The input:
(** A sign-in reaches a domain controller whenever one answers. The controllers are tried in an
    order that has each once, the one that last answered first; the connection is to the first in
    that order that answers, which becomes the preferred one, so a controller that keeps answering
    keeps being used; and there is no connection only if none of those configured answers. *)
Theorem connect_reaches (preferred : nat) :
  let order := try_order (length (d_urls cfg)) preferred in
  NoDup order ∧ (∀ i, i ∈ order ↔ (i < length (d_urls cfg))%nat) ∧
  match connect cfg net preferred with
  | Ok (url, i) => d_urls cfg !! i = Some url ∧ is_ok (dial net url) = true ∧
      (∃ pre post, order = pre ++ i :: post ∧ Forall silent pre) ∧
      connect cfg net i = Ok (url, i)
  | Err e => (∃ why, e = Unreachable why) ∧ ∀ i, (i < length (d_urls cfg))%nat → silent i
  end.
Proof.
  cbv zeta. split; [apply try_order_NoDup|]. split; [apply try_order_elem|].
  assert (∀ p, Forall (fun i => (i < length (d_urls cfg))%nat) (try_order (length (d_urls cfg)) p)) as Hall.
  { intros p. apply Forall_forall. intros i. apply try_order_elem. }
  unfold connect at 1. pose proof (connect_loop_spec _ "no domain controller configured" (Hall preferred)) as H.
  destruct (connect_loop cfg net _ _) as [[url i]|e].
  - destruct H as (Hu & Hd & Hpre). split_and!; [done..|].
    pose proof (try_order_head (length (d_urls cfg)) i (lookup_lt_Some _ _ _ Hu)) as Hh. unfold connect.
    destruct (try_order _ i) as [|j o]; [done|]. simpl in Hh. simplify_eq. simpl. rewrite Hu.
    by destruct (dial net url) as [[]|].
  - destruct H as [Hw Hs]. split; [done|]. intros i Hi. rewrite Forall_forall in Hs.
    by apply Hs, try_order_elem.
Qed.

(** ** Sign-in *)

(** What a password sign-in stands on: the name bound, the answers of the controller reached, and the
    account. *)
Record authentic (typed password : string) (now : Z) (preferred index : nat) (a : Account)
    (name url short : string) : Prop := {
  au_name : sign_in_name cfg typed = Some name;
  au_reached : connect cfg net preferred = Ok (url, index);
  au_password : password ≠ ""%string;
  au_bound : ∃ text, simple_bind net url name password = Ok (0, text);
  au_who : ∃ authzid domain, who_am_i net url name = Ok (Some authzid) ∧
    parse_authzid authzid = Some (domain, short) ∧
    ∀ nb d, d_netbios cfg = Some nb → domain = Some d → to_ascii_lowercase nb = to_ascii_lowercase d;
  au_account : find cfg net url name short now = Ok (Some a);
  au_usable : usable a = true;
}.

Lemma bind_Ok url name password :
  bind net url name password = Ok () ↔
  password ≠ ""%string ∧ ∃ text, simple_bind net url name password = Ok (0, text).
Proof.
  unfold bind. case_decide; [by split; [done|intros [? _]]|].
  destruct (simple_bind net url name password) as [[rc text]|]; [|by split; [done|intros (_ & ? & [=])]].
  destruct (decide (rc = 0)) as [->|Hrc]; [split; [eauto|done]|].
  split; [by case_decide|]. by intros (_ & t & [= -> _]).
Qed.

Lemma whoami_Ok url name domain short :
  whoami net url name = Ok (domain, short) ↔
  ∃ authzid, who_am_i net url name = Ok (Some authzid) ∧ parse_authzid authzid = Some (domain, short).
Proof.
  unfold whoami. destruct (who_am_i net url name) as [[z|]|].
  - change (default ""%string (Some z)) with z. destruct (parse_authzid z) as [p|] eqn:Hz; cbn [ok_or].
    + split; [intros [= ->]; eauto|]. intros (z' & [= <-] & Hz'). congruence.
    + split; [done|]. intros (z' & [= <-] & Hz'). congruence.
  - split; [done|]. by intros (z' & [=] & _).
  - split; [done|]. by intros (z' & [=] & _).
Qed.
* * *
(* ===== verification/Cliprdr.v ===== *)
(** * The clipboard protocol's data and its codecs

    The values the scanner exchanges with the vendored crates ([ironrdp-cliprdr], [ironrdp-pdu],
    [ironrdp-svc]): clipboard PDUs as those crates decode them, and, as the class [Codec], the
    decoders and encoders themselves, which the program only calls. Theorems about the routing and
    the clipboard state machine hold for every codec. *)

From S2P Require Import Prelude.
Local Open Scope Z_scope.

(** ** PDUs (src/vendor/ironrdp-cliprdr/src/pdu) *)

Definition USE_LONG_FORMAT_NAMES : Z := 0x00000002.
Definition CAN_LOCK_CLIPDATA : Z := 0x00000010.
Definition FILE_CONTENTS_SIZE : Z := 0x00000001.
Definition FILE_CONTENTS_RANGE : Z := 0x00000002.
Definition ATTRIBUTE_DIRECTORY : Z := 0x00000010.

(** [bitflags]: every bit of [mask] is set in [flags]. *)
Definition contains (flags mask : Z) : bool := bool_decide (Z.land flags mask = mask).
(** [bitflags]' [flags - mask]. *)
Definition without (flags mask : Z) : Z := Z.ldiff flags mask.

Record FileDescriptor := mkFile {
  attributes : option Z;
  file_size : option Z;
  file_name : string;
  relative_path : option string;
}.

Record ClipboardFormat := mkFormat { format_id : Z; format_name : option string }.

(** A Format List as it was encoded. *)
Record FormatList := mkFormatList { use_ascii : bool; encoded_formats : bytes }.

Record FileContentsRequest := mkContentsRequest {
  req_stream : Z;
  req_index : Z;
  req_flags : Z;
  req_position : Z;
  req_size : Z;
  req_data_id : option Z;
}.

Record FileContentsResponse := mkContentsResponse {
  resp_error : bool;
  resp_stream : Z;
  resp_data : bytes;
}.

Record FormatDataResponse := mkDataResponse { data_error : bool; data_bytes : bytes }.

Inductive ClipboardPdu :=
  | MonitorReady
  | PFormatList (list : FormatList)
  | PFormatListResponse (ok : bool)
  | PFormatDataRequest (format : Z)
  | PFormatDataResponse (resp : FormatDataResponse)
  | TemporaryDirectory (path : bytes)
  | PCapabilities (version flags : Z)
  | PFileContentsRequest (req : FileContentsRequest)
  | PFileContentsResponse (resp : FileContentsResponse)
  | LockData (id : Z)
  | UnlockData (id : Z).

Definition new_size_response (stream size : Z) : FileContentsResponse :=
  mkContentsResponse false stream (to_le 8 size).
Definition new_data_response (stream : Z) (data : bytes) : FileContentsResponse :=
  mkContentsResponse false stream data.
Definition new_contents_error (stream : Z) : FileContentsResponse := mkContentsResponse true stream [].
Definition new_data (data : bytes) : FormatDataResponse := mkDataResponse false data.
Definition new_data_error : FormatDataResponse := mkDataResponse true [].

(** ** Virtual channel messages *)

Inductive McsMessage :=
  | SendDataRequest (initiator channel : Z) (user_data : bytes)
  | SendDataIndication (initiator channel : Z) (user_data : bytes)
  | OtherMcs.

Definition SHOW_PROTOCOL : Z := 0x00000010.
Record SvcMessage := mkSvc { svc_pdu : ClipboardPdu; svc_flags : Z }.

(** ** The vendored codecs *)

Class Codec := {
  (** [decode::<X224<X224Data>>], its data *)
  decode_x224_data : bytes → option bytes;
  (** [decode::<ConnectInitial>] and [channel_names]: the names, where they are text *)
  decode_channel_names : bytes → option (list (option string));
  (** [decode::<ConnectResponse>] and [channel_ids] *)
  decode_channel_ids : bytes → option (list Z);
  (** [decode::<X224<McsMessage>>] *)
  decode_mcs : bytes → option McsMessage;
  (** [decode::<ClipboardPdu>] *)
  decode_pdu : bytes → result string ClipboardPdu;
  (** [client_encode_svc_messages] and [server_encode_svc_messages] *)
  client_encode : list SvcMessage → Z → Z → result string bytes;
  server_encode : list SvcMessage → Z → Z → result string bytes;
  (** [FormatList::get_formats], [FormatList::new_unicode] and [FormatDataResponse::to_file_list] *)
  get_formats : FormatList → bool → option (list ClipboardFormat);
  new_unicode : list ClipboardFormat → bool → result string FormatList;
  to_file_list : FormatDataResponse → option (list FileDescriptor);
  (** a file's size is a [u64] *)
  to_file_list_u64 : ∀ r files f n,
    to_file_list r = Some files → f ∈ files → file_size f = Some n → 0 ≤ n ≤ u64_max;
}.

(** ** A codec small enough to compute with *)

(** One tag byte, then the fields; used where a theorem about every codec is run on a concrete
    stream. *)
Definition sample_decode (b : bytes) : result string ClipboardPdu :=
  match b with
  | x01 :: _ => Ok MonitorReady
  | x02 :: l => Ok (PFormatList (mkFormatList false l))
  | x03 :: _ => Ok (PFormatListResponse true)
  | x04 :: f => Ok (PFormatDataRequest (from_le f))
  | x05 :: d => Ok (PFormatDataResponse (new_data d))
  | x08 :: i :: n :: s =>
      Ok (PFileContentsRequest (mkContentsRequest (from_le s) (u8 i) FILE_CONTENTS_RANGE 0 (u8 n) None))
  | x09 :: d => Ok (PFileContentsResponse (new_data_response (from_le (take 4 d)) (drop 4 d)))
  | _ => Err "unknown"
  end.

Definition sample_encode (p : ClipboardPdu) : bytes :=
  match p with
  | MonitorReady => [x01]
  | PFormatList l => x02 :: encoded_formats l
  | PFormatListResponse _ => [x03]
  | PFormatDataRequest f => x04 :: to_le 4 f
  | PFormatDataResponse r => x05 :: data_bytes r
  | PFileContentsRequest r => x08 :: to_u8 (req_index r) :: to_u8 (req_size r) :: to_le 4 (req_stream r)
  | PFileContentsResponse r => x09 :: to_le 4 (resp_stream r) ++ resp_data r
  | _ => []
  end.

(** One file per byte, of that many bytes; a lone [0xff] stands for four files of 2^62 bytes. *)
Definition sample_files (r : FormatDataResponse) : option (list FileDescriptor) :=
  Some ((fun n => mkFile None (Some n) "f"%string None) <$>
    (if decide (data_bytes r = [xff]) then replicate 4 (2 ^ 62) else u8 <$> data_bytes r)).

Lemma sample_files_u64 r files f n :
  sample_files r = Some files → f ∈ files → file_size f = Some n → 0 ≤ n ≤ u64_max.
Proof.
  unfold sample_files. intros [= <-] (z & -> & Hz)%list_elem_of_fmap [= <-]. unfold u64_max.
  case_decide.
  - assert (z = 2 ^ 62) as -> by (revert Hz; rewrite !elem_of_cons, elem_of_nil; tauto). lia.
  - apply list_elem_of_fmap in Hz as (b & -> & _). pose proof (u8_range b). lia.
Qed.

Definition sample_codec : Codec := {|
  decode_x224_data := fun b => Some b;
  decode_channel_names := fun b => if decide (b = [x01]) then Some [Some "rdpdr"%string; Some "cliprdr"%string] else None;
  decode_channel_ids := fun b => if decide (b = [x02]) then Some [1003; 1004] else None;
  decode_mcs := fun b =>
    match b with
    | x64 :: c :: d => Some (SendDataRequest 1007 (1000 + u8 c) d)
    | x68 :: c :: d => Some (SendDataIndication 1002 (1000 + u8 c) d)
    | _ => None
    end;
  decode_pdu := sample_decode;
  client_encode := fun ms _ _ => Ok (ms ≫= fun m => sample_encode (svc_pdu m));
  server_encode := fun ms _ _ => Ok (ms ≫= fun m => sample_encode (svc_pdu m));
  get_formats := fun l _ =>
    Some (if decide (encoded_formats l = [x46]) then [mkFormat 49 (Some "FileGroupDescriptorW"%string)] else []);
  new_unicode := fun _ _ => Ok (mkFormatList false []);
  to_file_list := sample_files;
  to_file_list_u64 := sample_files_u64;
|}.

Task statement:
Look through the material and say how many lines hold "MonitorReady". Give the number only.

Exercise response:
3